-- PROBLEM DETAILS --
In the entries below, find the line with "sockets σ !! sid = Some code →" and print exactly every line from there up to and including the line with "Proof. intros H.", with no other lines.
*** DATA SHOWN ***
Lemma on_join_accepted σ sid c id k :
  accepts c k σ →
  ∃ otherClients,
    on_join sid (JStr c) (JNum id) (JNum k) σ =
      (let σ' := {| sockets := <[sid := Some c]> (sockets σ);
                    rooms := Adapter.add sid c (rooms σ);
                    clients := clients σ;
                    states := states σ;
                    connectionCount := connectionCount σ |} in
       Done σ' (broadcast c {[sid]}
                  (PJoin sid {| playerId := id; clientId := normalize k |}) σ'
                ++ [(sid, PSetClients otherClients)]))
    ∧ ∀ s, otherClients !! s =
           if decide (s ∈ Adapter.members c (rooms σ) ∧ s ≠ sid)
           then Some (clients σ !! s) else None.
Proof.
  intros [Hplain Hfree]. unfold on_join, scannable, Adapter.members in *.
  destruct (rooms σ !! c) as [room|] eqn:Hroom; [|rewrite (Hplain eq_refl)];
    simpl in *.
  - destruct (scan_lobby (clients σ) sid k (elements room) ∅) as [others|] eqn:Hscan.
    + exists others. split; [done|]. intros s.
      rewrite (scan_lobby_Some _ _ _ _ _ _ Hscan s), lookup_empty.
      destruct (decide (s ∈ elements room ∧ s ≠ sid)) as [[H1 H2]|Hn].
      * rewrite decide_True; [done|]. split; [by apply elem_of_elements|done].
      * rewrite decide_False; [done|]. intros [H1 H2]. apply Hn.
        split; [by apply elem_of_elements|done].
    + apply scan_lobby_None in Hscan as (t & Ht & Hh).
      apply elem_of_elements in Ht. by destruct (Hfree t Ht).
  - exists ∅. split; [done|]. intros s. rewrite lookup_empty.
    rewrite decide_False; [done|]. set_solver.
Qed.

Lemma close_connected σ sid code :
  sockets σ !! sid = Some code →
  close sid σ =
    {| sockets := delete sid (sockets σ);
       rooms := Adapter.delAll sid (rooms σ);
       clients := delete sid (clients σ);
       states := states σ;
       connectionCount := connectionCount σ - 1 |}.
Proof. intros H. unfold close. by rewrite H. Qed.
*** End of DATA SHOWN ***
*** DATA SHOWN ***
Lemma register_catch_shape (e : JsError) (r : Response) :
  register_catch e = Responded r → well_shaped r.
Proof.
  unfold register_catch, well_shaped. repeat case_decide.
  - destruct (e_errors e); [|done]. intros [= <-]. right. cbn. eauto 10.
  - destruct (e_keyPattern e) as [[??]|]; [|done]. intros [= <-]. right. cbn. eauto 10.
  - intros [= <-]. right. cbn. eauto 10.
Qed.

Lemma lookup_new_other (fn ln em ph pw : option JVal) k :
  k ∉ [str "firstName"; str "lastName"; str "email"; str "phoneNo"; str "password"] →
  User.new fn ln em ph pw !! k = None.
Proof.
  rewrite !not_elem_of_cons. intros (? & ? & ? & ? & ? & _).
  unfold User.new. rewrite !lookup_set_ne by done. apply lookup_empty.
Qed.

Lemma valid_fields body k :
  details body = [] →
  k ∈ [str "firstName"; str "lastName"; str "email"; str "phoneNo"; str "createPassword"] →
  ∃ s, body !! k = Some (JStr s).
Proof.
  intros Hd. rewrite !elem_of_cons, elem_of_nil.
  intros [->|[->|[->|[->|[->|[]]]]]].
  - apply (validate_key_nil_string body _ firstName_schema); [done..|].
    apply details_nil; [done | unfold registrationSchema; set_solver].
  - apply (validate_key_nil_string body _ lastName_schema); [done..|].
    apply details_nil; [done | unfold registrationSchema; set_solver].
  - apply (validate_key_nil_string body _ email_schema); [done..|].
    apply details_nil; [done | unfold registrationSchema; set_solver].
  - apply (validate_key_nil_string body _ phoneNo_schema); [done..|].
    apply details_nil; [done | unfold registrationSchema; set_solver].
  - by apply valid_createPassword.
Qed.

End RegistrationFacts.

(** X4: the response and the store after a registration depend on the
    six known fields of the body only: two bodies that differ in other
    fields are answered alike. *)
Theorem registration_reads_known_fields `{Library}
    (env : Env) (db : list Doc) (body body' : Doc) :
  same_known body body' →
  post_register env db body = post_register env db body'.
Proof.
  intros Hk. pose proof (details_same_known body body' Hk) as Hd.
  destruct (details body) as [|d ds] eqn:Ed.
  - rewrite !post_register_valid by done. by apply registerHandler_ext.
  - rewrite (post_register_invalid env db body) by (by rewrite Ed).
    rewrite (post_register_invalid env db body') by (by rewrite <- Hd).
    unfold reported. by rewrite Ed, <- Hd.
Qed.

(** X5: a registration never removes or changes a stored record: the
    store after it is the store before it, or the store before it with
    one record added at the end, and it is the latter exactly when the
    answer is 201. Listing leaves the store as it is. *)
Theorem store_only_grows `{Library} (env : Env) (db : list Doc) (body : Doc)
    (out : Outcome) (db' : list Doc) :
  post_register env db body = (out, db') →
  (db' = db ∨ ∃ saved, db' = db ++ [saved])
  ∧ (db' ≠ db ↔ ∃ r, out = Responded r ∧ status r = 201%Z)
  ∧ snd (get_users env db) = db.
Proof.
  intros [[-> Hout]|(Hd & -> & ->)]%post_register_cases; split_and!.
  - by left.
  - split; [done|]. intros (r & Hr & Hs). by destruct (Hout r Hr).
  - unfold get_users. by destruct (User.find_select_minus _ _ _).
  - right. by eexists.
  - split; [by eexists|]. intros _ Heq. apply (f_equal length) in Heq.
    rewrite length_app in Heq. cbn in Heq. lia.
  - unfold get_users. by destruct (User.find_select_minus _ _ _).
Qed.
*** End of DATA SHOWN ***
-- OUTPUT --
  sockets σ !! sid = Some code →
  close sid σ =
    {| sockets := delete sid (sockets σ);
       rooms := Adapter.delAll sid (rooms σ);
       clients := delete sid (clients σ);
       states := states σ;
       connectionCount := connectionCount σ - 1 |}.
Proof. intros H. unfold close. by rewrite H. Qed.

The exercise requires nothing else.